Device for coating inside wall of furnace core pipe

Info

Publication number
JPH062140A
JPH062140A JP16517992A JP16517992A JPH062140A JP H062140 A JPH062140 A JP H062140A JP 16517992 A JP16517992 A JP 16517992A JP 16517992 A JP16517992 A JP 16517992A JP H062140 A JPH062140 A JP H062140A
Authority
JP
Japan
Prior art keywords
furnace core
silicon
core pipe
gas
silicon carbide
Prior art date
Legal status (The legal status is an assumption and is not a legal conclusion.
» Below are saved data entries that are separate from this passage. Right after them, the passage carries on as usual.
(** A date-input value followed by a time of day is read as that local
    time on that date. *)
Lemma Date_parse_local sel D ts tod :
  isoDate sel = Some D ->
  readTime (list_ascii_of_string ts) = Some tod ->
  0 <= tod < msPerDay ->
  Date_parse (sel +:+ String "T" ts) = Some (UTC (MakeDate (dayNumber D) tod)).
Proof.
  intros HD HT Htod. unfold Date_parse, isoDate in *.
  pose proof (readDate_Some _ _ HD) as (Hlen & Hy & V).
  rewrite list_ascii_of_string_app. cbn [list_ascii_of_string].
  rewrite drop_app_length', take_app_length' by (symmetry; exact Hlen).
  change (isChar "T" "T") with true. cbv iota.
  rewrite HD, HT. cbn [mbind option_bind].
  apply TimeClip_in_range.
  pose proof (dayNumber_range D Hy V).
  unfold UTC, MakeDate, msPerDay in *. lia.
Qed.

Lemma startOfDayISO_local sel D :
  isoDate sel = Some D -> startOfDayISO sel = Some (startOfLocalDay (dayNumber D)).
Proof.
  intros HD. unfold startOfDayISO, toISOString, Date_of_string, startOfLocalDay.
  rewrite (Date_parse_local sel D "00:00:00" 0 HD); [|reflexivity|unfold msPerDay; lia].
  unfold MakeDate. now rewrite Z.add_0_r.
Qed.

Lemma endOfDayISO_local sel D :
  isoDate sel = Some D -> endOfDayISO sel = Some (endOfLocalDay (dayNumber D)).
Proof.
  intros HD. unfold endOfDayISO, toISOString, Date_of_string, endOfLocalDay.
  now rewrite (Date_parse_local sel D "23:59:59.999" 86399999 HD);
    [|reflexivity|unfold msPerDay; lia].
Qed.

Lemma LocalTime_UTC t : LocalTime (UTC t) = t.
Proof. unfold LocalTime, UTC. lia. Qed.

Lemma MakeDay_shift y m d k : MakeDay y m (d - k) = MakeDay y m d - k.
Proof. unfold MakeDay. lia. Qed.

(** The rolling computation of [listRange]: from the last instant of day
    [n], [k] days back and to midnight. *)
Lemma roll_back n k :
  -719528 <= n <= 2932897 -> 0 <= k <= 30 ->
  let end_ : Date := Some (UTC (MakeDate n 86399999)) in
  let start := Date_of_Date end_ in
  let start := setDate start (d ← getDate start; Some (d - k)) in
  setHours start 0 0 0 0 = Some (startOfLocalDay (n - k)).
Proof.
  intros Hn Hk. cbv zeta.
  unfold Date_of_Date. cbn [mbind option_bind].
  rewrite TimeClip_in_range by (unfold UTC, MakeDate, msPerDay in *; lia).
  unfold getDate, setDate. cbn [mbind option_bind].
  rewrite LocalTime_UTC, MakeDay_shift, MakeDay_of_time.
  rewrite Day_MakeDate, TimeWithinDay_MakeDate by (unfold msPerDay; lia).
  rewrite TimeClip_in_range by (unfold UTC, MakeDate, msPerDay in *; lia).
  unfold setHours. cbn [mbind option_bind].
  rewrite LocalTime_UTC, Day_MakeDate by (unfold msPerDay; lia).
  change (MakeTime 0 0 0 0) with 0.
  rewrite TimeClip_in_range by (unfold UTC, MakeDate, msPerDay in *; lia).
  unfold startOfLocalDay, MakeDate. now rewrite Z.add_0_r.
Qed.

(** The instants between the first instant of local day [a] and the last
    instant of local day [b] are those that fall on the days [a] to [b]. *)
Lemma between_local_days a b t :
  startOfLocalDay a <= t <= endOfLocalDay b <-> a <= localDay t <= b.
Proof.
  unfold startOfLocalDay, endOfLocalDay, localDay, Day, LocalTime, UTC, msPerDay. lia.
Qed.
(** * pymc-marketing: validation traits and the saturation registry

    A shallow embedding of [pymc_marketing/mmm/validating.py] and of the
    behaviour of [pymc_marketing/mmm/components/saturation.py] that the test
    module [tests/mmm/components/test_saturation.py] exercises.

    Conventions of the embedding.
    - A Python call either returns a value or raises: [outcome].
    - Methods are computations over a store holding the receiver ([self])
      and the [data] argument, so that "does not mutate" is a statement
      about the final store.
    - A [pd.DataFrame] is a finite map from column label to column; labels
      are strings and, as in the spec's "column set", unique.  Cells are
      integers (a date is its ordinal).
    - Python objects whose identity matters (function objects, transform
      instances, tag dictionaries) live in heaps indexed by references. *)

From stdpp Require Import gmap strings list fin_maps.
From Stdlib Require Import ZArith Lia QArith Qcanon.

Local Open Scope Z_scope.
Local Open Scope string_scope.

(** ** Python values and outcomes *)

Module Py.

(** The values an attribute such as [channel_columns] can hold.  The
    annotations promise a list or tuple of column names (or [None]); the
    validators test that promise with [isinstance], so the other shapes are
    part of the input space. *)
Inductive value : Type :=
| PyNone
| PyStr (s : string)
| PyInt (n : Z)
| PyList (xs : list string)
| PyTuple (xs : list string).

(** Exceptions.  The five first constructors are the [ValueError]s the
    validators raise themselves, told apart by their message and named as in
    the spec's taxonomy; the last two are raised by pandas. *)
Inductive exn : Type :=
| InvalidType          (* "... must be a list or tuple" *)
| EmptyCollection      (* "... must not be empty" *)
| MissingColumn        (* "... not in data" *)
| DuplicateValues      (* "... has repeated values" / "... contains duplicates" *)
| NegativeValue        (* "... contains negative values" *)
| AmbiguousTruthValue  (* ValueError: The truth value of a Series is ambiguous *)
| KeyError.            (* KeyError from DataFrame.__getitem__ *)

Inductive exn_class : Type := ValueError_cls | KeyError_cls.

Definition class_of (e : exn) : exn_class :=
  match e with
  | KeyError => KeyError_cls
  | _ => ValueError_cls
  end.

Inductive outcome (A : Type) : Type :=
| Returns (a : A)
| Raises (e : exn).
Arguments Returns {A} a.
Arguments Raises {A} e.

Definition raised {A} (o : outcome A) : bool :=
  match o with Returns _ => false | Raises _ => true end.

(** [isinstance(v, (list, tuple))], together with what the test tells the
    code that follows it: which of the two the value is, and its items. *)
Inductive seq_kind : Type := ListKind | TupleKind.

Definition as_sequence (v : value) : option (seq_kind * list string) :=
  match v with
  | PyList xs => Some (ListKind, xs)
  | PyTuple xs => Some (TupleKind, xs)
  | _ => None
  end.

(** [set(xs)] and [len] of it. *)
Definition py_set (xs : list string) : gset string := list_to_set xs.

End Py.
Import Py.

(** ** The slice of pandas the validators use *)

Module Pandas.

Abbreviation Series := list (only parsing).

(** A frame maps each column label to its column. *)
Abbreviation DataFrame := (gmap string (Series Z)).

(** The result of selecting a list of columns: a frame whose columns come in
    the order of the selection. *)
Abbreviation Selection A := (list (string * Series A)) (only parsing).

(** [data.columns], as far as membership goes. *)
Definition columns (data : DataFrame) : gset string := dom data.

(** [name in data.columns] *)
Definition in_columns (name : string) (data : DataFrame) : bool :=
  bool_decide (name ∈ columns data).

(** [set(names).issubset(data.columns)] *)
Definition issubset_columns (names : list string) (data : DataFrame) : bool :=
  bool_decide (py_set names ⊆ columns data).

(** [data[name]] for one label. *)
Definition getitem (data : DataFrame) (name : string) : outcome (Series Z) :=
  match data !! name with
  | Some col => Returns col
  | None => Raises KeyError
  end.

(** [Series.is_unique] *)
Definition is_unique (col : Series Z) : bool := bool_decide (NoDup col).

Fixpoint select (data : DataFrame) (names : list string) : option (Selection Z) :=
  match names with
  | [] => Some []
  | n :: rest =>
      match data !! n, select data rest with
      | Some col, Some sel => Some ((n, col) :: sel)
      | _, _ => None
      end
  end.

(** [data[key]] where [key] is a list or a tuple of names.  A list selects
    those columns and fails with [KeyError] when one is missing.  A tuple is
    read by [DataFrame.__getitem__] as ONE label; the labels of a frame are
    strings here, so no tuple is among them and the lookup fails with
    [KeyError]. *)
Definition getitem_sequence (data : DataFrame) (kind : seq_kind)
    (names : list string) : outcome (Selection Z) :=
  match kind with
  | ListKind =>
      match select data names with
      | Some sel => Returns sel
      | None => Raises KeyError
      end
  | TupleKind => Raises KeyError
  end.

(** [frame < 0], cell by cell, on the integer cells of this model, for which
    the comparison is total.  On a column of strings or dates pandas raises
    [TypeError] here; such columns are outside the model. *)
Definition lt_zero (sel : Selection Z) : Selection bool :=
  map (λ '(n, col), (n, map (λ v, bool_decide (v < 0)) col)) sel.

(** [DataFrame.any()] with its default [axis=0]: it reduces every column on
    its own and yields a Series with one boolean per column. *)
Definition any (sel : Selection bool) : Series (string * bool) :=
  map (λ '(n, col), (n, existsb id col)) sel.

(** [bool(series)], which is what [if series:] evaluates.  pandas refuses it
    for every Series, whatever its length or content
    ([NDFrame.__bool__] raises unconditionally). *)
Definition truth_of_series {A} (s : Series A) : outcome bool :=
  Raises AmbiguousTruthValue.

End Pandas.
Import Pandas.

(** ** Methods as computations over the receiver and the argument *)

Module Validating.

(** The attributes the four traits require of their host. *)
Record host : Type := Host {
  target_column : string;
  date_column : string;
  channel_columns : value;
  control_columns : value;
}.

(** What a validator call can see and could change: [self] and [data]. *)
Record store : Type := Store {
  self : host;
  data : DataFrame;
}.

Definition method (A : Type) : Type := store → outcome A * store.

Definition ret {A} (a : A) : method A := λ st, (Returns a, st).
Definition raise {A} (e : exn) : method A := λ st, (Raises e, st).
Definition bind {A B} (m : method A) (k : A → method B) : method B :=
  λ st, match m st with
        | (Returns a, st') => k a st'
        | (Raises e, st') => (Raises e, st')
        end.
(** Reading an attribute of [self], and reading the argument. *)
Definition attr {A} (field : host → A) : method A := λ st, (Returns (field (self st)), st).
Definition arg : method DataFrame := λ st, (Returns (data st), st).
(** A library call that may raise. *)
Definition call {A} (o : outcome A) : method A := λ st, (o, st).
(** Assignment to an attribute of [self] and rebinding of the argument's
    content: available to any method, used by none of the validators. *)
Definition set_self (h : host) : method unit := λ st, (Returns tt, Store h (data st)).
Definition set_data (d : DataFrame) : method unit := λ st, (Returns tt, Store (self st) d).

#[global] Instance method_ret : MRet method := @ret.
#[global] Instance method_bind : MBind method := λ A B k m, bind m k.

(** [if c: raise e] *)
Definition raise_if (c : bool) (e : exn) : method unit :=
  if c then raise e else ret tt.

(** [ValidateTargetColumn.validate_target] *)
Definition validate_target : method unit :=
  target ← attr target_column;
  d ← arg;
  raise_if (negb (in_columns target d)) MissingColumn.

(** [ValidateDateColumn.validate_date_col] *)
Definition validate_date_col : method unit :=
  date ← attr date_column;
  d ← arg;
  raise_if (negb (in_columns date d)) MissingColumn;;
  col ← call (getitem d date);
  raise_if (negb (is_unique col)) DuplicateValues.

(** [ValidateChannelColumns.validate_channel_columns] *)
Definition validate_channel_columns : method unit :=
  cols ← attr channel_columns;
  d ← arg;
  match as_sequence cols with
  | None => raise InvalidType
  | Some (kind, names) =>
      raise_if (length names =? 0)%nat EmptyCollection;;
      raise_if (negb (issubset_columns names d)) MissingColumn;;
      raise_if (negb (size (py_set names) =? length names)%nat) DuplicateValues;;
      sel ← call (getitem_sequence d kind names);
      negative ← call (truth_of_series (any (lt_zero sel)));
      raise_if negative NegativeValue
  end.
Google has not performed a legal analysis and makes no representation as to the accuracy of the status listed.)
Pending
Application number
JP16517992A
Other languages
Japanese (ja)
Inventor
Hideaki Hayano
秀明 早野
Current Assignee (The listed assignees may be inaccurate. Google has not performed a legal analysis and makes no representation or warranty as to the accuracy of the list.)
NEC Corp
Original Assignee
NEC Corp
Priority date (The priority date is an assumption and is not a legal conclusion. Google has not performed a legal analysis and makes no representation as to the accuracy of the date listed.)
Filing date
Publication date
Application filed by NEC Corp filed Critical NEC Corp
Priority to JP16517992A priority Critical patent/JPH062140A/en
Publication of JPH062140A publication Critical patent/JPH062140A/en
Pending legal-status Critical Current

Links

Landscapes

  • Chemical Vapour Deposition (AREA)

Abstract

PURPOSE:To minimize impurities conc. in a silicon carbide by providing a gas supply mechanism part and a plasma reaction mechanism part, carbonizing silicon in the inside wall of a silicon furnace core pipe by plasma reaction under low temp. and low pressure and suppressing the intrusion of impurities and thermal diffusion of impurities. CONSTITUTION:A reactant gas (CH4, H2) is supplied to the silicon furnace core pipe 8 in the plasma reaction mechanism part C from gas sources 1, 2 in the reaction gas supply mechanism part A. A silicon carbide furnace core pipe is formed by carbonizing silicon by sputtering the ionized gas with plasma reaction to the inside wall of the furnace core pipe 8. In this way, silicon is carbonized at a low temp. and a low pressure and the inside wall of the furnace core pipe is coated with high purity silicon carbide.

Description

【発明の詳細な説明】Detailed Description of the Invention

【0001】[0001]

【産業上の利用分野】本発明は炉芯管内壁コーティング
装置に関し、特にプラズマ反応を用い低温,低圧化でケ
イ素を炭化し、高純度の炭化ケイ素を炉芯管内壁にコー
ティングする装置に関する。
BACKGROUND OF THE INVENTION 1. Field of the Invention The present invention relates to a furnace core tube inner wall coating apparatus, and more particularly to a furnace core tube inner wall coating apparatus that carbonizes silicon at a low temperature and low pressure by using a plasma reaction and coats the furnace core tube inner wall with high purity silicon carbide.

【0002】[0002]

【従来の技術】従来、炭化ケイ素炉芯管の製造は、コー
クスとケイ砂とを電気炉中で1800〜1900℃の高
温下に置くことによって下記反応が進行し、炭化ケイ素
が合成される。
2. Description of the Related Art Conventionally, in the manufacture of a silicon carbide furnace core tube, the following reaction proceeds by placing coke and silica sand at a high temperature of 1800 to 1900 ° C. in an electric furnace to synthesize silicon carbide.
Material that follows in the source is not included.